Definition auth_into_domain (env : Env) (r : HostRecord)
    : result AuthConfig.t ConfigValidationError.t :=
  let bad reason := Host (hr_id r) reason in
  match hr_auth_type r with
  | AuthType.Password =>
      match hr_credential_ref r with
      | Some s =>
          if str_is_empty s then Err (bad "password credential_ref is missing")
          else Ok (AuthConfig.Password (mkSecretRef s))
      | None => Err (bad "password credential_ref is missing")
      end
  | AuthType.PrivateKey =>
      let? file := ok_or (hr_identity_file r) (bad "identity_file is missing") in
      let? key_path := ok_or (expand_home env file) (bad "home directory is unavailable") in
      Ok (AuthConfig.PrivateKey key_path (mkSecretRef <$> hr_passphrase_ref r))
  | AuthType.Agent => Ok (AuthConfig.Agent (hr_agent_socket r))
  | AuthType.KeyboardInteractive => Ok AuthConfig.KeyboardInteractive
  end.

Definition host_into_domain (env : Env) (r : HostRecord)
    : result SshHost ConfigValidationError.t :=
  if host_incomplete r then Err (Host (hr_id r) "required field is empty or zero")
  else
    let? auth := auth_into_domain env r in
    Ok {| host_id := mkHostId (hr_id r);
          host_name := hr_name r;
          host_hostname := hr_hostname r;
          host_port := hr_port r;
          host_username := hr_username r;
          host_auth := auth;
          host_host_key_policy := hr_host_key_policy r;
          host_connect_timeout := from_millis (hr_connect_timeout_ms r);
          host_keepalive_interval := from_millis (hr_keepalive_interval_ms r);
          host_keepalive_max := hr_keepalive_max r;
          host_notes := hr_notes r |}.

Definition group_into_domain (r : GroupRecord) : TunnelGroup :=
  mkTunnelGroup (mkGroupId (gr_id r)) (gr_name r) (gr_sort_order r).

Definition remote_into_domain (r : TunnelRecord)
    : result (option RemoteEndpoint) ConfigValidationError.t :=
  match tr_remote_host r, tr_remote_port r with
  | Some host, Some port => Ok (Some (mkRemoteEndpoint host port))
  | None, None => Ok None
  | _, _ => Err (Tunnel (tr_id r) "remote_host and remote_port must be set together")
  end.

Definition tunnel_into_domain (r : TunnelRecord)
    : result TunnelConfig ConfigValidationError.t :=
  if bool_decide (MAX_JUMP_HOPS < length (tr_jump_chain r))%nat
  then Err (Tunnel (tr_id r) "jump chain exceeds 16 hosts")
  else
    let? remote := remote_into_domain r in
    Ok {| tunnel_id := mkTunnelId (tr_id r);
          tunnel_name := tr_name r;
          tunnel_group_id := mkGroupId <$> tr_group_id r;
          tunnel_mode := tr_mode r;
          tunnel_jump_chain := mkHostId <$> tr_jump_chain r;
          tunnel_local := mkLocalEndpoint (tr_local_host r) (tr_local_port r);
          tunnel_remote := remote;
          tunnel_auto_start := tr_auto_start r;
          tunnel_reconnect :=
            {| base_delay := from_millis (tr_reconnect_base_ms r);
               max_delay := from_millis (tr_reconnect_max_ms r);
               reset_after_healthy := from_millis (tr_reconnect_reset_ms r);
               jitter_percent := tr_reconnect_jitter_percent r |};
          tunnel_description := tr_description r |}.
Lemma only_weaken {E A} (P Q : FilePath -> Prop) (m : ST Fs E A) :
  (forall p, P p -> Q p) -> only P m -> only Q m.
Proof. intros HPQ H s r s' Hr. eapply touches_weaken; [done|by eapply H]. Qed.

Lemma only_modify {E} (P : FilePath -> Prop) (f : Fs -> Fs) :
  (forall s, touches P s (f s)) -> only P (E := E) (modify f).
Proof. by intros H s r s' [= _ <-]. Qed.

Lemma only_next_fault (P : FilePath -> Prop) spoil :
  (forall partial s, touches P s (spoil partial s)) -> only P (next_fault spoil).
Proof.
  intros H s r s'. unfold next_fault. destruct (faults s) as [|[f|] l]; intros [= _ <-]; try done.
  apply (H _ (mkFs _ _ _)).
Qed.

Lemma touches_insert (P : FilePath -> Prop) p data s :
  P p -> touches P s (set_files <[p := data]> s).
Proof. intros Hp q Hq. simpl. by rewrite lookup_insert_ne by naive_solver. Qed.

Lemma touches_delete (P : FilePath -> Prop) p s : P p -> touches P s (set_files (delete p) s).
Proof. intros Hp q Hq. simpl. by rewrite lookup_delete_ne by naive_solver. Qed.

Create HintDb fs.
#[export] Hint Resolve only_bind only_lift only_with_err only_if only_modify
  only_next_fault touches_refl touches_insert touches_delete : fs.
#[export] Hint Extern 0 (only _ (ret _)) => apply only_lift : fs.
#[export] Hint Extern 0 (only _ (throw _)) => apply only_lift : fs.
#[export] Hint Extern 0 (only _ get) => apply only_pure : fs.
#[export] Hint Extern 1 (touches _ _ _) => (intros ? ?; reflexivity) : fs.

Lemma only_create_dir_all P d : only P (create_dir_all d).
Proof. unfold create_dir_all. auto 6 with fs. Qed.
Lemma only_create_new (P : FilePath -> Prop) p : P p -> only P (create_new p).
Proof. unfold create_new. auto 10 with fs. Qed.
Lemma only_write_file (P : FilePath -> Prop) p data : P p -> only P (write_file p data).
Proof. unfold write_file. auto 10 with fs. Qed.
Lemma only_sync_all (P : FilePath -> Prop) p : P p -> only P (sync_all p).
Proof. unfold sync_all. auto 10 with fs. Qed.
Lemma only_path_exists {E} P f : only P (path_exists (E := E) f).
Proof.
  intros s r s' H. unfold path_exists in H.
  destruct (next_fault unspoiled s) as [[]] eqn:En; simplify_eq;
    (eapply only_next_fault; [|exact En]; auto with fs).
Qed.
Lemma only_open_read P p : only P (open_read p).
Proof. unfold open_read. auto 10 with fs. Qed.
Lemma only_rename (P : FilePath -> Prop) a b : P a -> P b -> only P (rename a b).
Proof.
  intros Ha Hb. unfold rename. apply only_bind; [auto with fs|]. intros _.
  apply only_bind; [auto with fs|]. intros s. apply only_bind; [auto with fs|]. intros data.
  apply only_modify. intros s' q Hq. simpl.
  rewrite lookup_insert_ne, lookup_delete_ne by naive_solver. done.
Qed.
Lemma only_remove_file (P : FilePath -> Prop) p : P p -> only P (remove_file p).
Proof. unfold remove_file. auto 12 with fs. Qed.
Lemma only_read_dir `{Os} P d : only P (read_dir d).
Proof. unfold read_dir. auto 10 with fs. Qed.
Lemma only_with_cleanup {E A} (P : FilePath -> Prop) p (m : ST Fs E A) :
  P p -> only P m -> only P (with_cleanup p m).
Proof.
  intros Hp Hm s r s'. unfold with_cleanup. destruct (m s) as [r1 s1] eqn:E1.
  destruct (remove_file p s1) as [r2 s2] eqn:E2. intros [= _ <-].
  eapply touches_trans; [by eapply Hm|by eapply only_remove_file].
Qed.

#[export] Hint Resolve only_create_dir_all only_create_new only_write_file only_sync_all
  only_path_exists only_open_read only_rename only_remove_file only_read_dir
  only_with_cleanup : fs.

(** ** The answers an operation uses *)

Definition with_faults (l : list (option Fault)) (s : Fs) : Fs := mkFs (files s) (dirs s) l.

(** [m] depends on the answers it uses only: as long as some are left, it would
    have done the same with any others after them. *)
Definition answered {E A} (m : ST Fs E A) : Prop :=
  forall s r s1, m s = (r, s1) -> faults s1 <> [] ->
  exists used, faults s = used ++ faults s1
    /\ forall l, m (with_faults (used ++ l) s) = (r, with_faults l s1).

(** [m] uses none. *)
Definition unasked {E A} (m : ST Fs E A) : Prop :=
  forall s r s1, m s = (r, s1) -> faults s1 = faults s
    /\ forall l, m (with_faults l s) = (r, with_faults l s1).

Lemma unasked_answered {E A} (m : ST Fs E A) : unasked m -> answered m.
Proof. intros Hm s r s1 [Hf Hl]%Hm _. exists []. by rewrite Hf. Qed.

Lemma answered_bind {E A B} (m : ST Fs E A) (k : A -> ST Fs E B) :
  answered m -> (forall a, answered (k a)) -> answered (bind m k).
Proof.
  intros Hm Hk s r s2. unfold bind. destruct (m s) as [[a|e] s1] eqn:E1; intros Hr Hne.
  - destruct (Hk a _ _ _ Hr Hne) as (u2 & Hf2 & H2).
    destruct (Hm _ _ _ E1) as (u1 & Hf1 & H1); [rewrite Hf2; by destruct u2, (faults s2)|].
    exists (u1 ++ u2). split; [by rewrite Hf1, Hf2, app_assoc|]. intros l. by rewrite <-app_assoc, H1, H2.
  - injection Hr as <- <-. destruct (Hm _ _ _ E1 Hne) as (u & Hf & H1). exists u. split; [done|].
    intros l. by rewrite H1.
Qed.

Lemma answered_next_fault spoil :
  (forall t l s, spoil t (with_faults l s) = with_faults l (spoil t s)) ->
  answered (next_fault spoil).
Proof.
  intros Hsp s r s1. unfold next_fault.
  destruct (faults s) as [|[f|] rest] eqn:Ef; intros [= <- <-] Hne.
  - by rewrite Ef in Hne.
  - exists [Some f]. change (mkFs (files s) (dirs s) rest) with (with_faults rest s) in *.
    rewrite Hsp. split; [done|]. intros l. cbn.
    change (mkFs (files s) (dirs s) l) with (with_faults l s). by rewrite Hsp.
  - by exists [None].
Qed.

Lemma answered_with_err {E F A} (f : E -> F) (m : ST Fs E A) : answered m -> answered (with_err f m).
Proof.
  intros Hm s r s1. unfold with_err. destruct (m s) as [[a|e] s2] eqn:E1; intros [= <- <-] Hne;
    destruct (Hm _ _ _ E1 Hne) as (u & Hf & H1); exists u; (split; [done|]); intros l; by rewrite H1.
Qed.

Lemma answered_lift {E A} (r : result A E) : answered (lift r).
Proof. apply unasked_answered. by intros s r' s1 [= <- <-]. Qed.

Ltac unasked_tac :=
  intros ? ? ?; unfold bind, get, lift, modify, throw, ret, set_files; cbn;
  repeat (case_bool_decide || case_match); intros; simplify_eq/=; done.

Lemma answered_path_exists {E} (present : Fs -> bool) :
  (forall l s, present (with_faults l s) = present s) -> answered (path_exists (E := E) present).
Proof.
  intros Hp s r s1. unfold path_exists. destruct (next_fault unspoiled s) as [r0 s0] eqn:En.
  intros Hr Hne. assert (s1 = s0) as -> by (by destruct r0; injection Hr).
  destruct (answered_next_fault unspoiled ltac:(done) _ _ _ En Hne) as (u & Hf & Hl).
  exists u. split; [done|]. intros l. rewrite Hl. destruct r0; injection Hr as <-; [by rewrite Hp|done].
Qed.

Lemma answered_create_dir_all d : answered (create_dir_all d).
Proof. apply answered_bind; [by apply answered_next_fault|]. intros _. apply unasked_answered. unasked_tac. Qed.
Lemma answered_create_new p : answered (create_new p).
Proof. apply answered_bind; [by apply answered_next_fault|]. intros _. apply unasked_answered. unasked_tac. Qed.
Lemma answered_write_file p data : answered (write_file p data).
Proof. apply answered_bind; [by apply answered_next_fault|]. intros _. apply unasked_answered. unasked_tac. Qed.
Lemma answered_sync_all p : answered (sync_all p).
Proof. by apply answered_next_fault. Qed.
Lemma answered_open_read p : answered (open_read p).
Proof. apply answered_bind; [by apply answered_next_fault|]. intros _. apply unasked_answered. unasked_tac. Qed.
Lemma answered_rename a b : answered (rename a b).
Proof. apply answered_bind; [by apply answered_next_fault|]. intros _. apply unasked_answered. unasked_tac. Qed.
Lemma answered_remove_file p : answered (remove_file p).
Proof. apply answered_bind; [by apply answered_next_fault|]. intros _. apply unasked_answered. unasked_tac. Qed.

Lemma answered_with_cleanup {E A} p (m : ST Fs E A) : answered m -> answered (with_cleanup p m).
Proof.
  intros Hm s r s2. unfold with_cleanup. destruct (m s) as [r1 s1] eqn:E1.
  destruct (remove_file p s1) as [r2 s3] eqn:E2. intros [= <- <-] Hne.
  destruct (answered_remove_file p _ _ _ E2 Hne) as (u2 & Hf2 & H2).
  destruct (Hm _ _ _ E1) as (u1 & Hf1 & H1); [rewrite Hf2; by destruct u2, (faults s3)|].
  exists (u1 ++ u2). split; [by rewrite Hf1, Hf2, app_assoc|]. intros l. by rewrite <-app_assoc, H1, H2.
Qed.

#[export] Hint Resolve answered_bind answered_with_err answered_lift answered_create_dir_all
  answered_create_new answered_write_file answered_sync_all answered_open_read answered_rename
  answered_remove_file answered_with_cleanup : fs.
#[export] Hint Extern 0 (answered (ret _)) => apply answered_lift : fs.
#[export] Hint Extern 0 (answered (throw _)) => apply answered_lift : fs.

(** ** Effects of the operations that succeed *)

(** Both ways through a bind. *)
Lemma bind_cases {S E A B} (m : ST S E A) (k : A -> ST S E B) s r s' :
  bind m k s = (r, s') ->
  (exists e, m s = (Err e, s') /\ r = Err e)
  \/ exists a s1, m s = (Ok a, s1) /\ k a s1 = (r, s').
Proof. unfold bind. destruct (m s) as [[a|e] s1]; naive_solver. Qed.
□ □ □ □ □ □ □
Assignment:
Above are some lines. Repeat exactly, and only, those from the line that has "host_keepalive_interval := from_millis" through the line that has "max_delay := from_millis".

Answer to the problem:
          host_keepalive_interval := from_millis (hr_keepalive_interval_ms r);
          host_keepalive_max := hr_keepalive_max r;
          host_notes := hr_notes r |}.

Definition group_into_domain (r : GroupRecord) : TunnelGroup :=
  mkTunnelGroup (mkGroupId (gr_id r)) (gr_name r) (gr_sort_order r).

Definition remote_into_domain (r : TunnelRecord)
    : result (option RemoteEndpoint) ConfigValidationError.t :=
  match tr_remote_host r, tr_remote_port r with
  | Some host, Some port => Ok (Some (mkRemoteEndpoint host port))
  | None, None => Ok None
  | _, _ => Err (Tunnel (tr_id r) "remote_host and remote_port must be set together")
  end.

Definition tunnel_into_domain (r : TunnelRecord)
    : result TunnelConfig ConfigValidationError.t :=
  if bool_decide (MAX_JUMP_HOPS < length (tr_jump_chain r))%nat
  then Err (Tunnel (tr_id r) "jump chain exceeds 16 hosts")
  else
    let? remote := remote_into_domain r in
    Ok {| tunnel_id := mkTunnelId (tr_id r);
          tunnel_name := tr_name r;
          tunnel_group_id := mkGroupId <$> tr_group_id r;
          tunnel_mode := tr_mode r;
          tunnel_jump_chain := mkHostId <$> tr_jump_chain r;
          tunnel_local := mkLocalEndpoint (tr_local_host r) (tr_local_port r);
          tunnel_remote := remote;
          tunnel_auto_start := tr_auto_start r;
          tunnel_reconnect :=
            {| base_delay := from_millis (tr_reconnect_base_ms r);
               max_delay := from_millis (tr_reconnect_max_ms r);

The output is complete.